> _Assignment_: Give back, unchanged, the lines from the one containing "destruct r as [[]|e|m]; [discriminate" to the end of the listing, inclusive of both.

******************************

(** C26: a project reads and deletes its own entities only.  An entity that is
    answered is in the table and belongs to the project that asked; a deletion
    that succeeds was asked for by the project of the entity, which is gone
    afterwards; a deletion that fails has changed nothing. *)
Theorem entities_project_isolation id projectID w w' :
  (∀ pe, entityService_GetEntityByID entityTimeout id projectID w = (w', Ok pe) →
     ∃ ent, entity_instances (w_db w) !! id = Some ent ∧ ei_ProjectID ent = projectID ∧
       pe_Name pe = ei_Name ent ∧ pe_Id pe = uuid_String id) ∧
  (∀ r, DeleteEntityByID id projectID w = (w', r) →
     if is_ok r
     then (∃ ent, entity_instances (w_db w) !! id = Some ent ∧ ei_ProjectID ent = projectID) ∧
          entity_instances (w_db w') !! id = None
     else w_db w' = w_db w).
Proof.
  destruct (GetEntityByID_run id w) as (fs & r0 & Hget & Hnp & Hent). split.
  - intros pe (w1 & r & He & Hrun)%prog_bind_Ok. unfold try in He. rewrite Hget in He.
    destruct r0 as [ent|e|m]; [injection He as <- <-|by injection He as <- <-|done].
    destruct (N.eqb_spec (ei_ProjectID ent) projectID) as [Hp|]; [|done]. simpl in Hrun.
    apply prog_bind_Ok in Hrun as (w2 & ewp & Hl & Hrun). injection Hrun as <- <-.
    apply load_entity_Ok in Hl as (ent' & Hent' & Hid & _ & Hname & _). exists ent.
    specialize (Hent ent eq_refl). simpl in Hent'. rewrite Hent in Hent'. injection Hent' as <-.
    simpl. by rewrite Hid.
  - intros r Hrun. unfold DeleteEntityByID in Hrun.
    unfold mbind at 1, prog_bind at 1, try in Hrun. rewrite Hget in Hrun.
    destruct r0 as [ent|e|m]; [|by injection Hrun as <- <-|by destruct (Hnp m)].
    specialize (Hent ent eq_refl).
    destruct (N.eqb_spec (ei_ProjectID ent) projectID) as [Hp|]; simpl in Hrun;
      [|by injection Hrun as <- <-].
    destruct (in_transaction_cases _ _ _ _ Hrun) as [(a & fs2 & w2 & -> & _ & Hb & Hd2)|[Hr Hd2]];
      [|by destruct r].
    simpl. split; [by exists ent|]. rewrite Hd2.
    apply prog_bind_Ok in Hb as (w3 & [] & Hdel%wrapf_Ok & Hb%wrapf_Ok).
    assert (Hsame : entity_instances (w_db w3) = entity_instances (w_db w)).
    { unfold DeleteAllPropertiesForEntity in Hdel.
      match type of Hdel with query ?f ?w0 = _ =>
        destruct (query_cases f w0) as [(e & fs3 & Hc)|(fs3 & Hc)] end; rewrite Hc in Hdel;
        [done|by injection Hdel as <-]. }
    destruct a. destruct (DeleteEntity_run _ _ _ _ _ Hb) as [[_ Hno]|(_ & _ & _ & _ & ->)];
      [|apply deleted_gone].
    destruct (Hno eq_refl ent); [by rewrite Hsame|done].
Qed.
End isolation.

(** ** Witnesses *)

Definition ex_public : gmap string Value :=
  {["is_archived" := BoolValue false; "is_private" := BoolValue false;
    "upstream_id" := StringValue "43"]}.

(** A provider that tells of [props] and creates a hook when it registers. *)
Definition ex_hooked (props : gmap string Value) : ProviderOps :=
  {| FetchAllProperties _ _ _ := λ w, (w, Ok (Some props));
     PropertiesToProtoMessage _ _ := Ok {| pm_kind := KRepository; pm_fields := Any "repo" |};
     CreationOptions _ := Some {| cd_RegisterWithProvider := true;
                                  cd_PublishReconciliationEvent := true |};
     GetEntityName _ _ := Ok "acme/lib";
     RegisterEntity _ p := λ w, (w, Ok p);
     DeregisterEntity _ _ := λ w, (w, Ok tt) |}.

Definition ex_manager (props : gmap string Value) : ProviderManager :=
  {| InstantiateFromID _ := λ w, (w, Ok (ex_hooked props)) |}.

Lemma ex_manager_leaves props : @providers_leave_tables (ex_manager props).
Proof. intros id w. split; [done|]. by intros w' p [= <- <-]. Qed.

Definition ex_prov_row : UUID * Provider :=
  (1%N, {| prv_Name := "github"; prv_Class := "github"; prv_Implements := ["github"; "git"; "rest"];
           prv_ProjectID := 2%N |}).

(** The database without its entity, in which every id is unused. *)
Definition ex_empty_db : Db := set_entities ∅ ex_db.

Lemma ex_empty_unused : @unused_ids counter_uuid (w_db (ex_world ex_empty_db [])).
Proof. by intros n. Qed.

Definition ex_creation (props : gmap string Value) (w : World) : World * res EntityWithProperties :=
  @CreateEntity decimal_uuid counter_uuid ex_structpb ex_message_json ex_property_json
    (ex_manager props) (@server_validators ex_structpb) ex_prov_row 2%N Entity_ENTITY_REPOSITORIES None None w.

Lemma create_entity_all_or_nothing_witness :
  ∃ w' ewp, ex_creation ex_public (ex_world ex_empty_db []) = (w', Ok ewp) ∧
    is_Some (entity_instances (w_db w') !! ewp_ID ewp).
Proof.
  destruct (ex_creation ex_public (ex_world ex_empty_db [])) as [w' r] eqn:Hrun.
  pose proof (@create_entity_all_or_nothing decimal_uuid counter_uuid ex_structpb ex_message_json
    ex_property_json (ex_manager ex_public) (@server_validators ex_structpb)
    (ex_manager_leaves ex_public) server_validators_leave ex_prov_row 2%N
    Entity_ENTITY_REPOSITORIES None None _ w' r ex_empty_unused Hrun) as Hall.
  assert (Hok : is_ok r = true) by (change r with (w', r).2; rewrite <-Hrun; vm_compute; reflexivity).
  destruct r as [ewp|e|m]; [|discriminate Hok..].
  destruct Hall as (id & m & name & -> & _ & (t & Hd & _) & _).
  eexists _, _. split; [reflexivity|]. rewrite Hd. simpl. rewrite lookup_insert_eq. by eexists.
Defined.

Lemma created_repository_allowed_witness :
  ∃ w' ewp allProps, ex_creation ex_public (ex_world ex_empty_db []) = (w', Ok ewp) ∧
    @AsBool ex_structpb (GetProperty allProps RepoPropertyIsArchived) = Ok false.
Proof.
  destruct (ex_creation ex_public (ex_world ex_empty_db [])) as [w' r] eqn:Hrun.
  assert (Hok : is_ok r = true) by (change r with (w', r).2; rewrite <-Hrun; vm_compute; reflexivity).
  destruct r as [ewp|e|m]; [|discriminate Hok..].
  destruct (@created_repository_allowed decimal_uuid counter_uuid ex_structpb ex_message_json
    ex_property_json (ex_manager ex_public) ex_prov_row 2%N None None _ w' ewp
    (ex_manager_leaves ex_public) Hrun) as (allProps & Harch & _).
  exists w', ewp, allProps. exact (conj eq_refl Harch).
Defined.

(** The entity 7 of the project 2, deleted by its project and out of reach of the
    project 3. *)
Lemma entities_project_isolation_witness :
  (∃ w', DeleteEntityByID 7%N 2%N (ex_world ex_db []) = (w', Ok tt) ∧
     entity_instances (w_db w') !! 7%N = None) ∧
  (∃ w' e, DeleteEntityByID 7%N 3%N (ex_world ex_db []) = (w', Err e) ∧ w_db w' = ex_db).
Proof.
  split.
  - destruct (DeleteEntityByID 7%N 2%N (ex_world ex_db [])) as [w' r] eqn:Hrun.
    pose proof (proj2 (@entities_project_isolation decimal_uuid ex_structpb ex_property_json
      (ex_manager ex_public) 60 7%N 2%N _ w') r Hrun) as Hall.
    assert (Hok : is_ok r = true)
      by (change r with (w', r).2; rewrite <-Hrun; vm_compute; reflexivity).
    destruct r as [[]|e|m]; [|discriminate Hok..].
    exists w'. exact (conj eq_refl (proj2 Hall)).
  - destruct (DeleteEntityByID 7%N 3%N (ex_world ex_db [])) as [w' r] eqn:Hrun.
    pose proof (proj2 (@entities_project_isolation decimal_uuid ex_structpb ex_property_json
      (ex_manager ex_public) 60 7%N 3%N _ w') r Hrun) as Hall.
    assert (Hno : match r with Err _ => true | _ => false end = true)
      by (change r with (w', r).2; rewrite <-Hrun; vm_compute; reflexivity).
    destruct r as [[]|e|m]; [discriminate Hno| |discriminate Hno].
    exists w', e. exact (conj eq_refl Hall).
Defined.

******************************

> _Task response_:
    destruct r as [[]|e|m]; [discriminate Hno| |discriminate Hno].
    exists w', e. exact (conj eq_refl Hall).
Defined.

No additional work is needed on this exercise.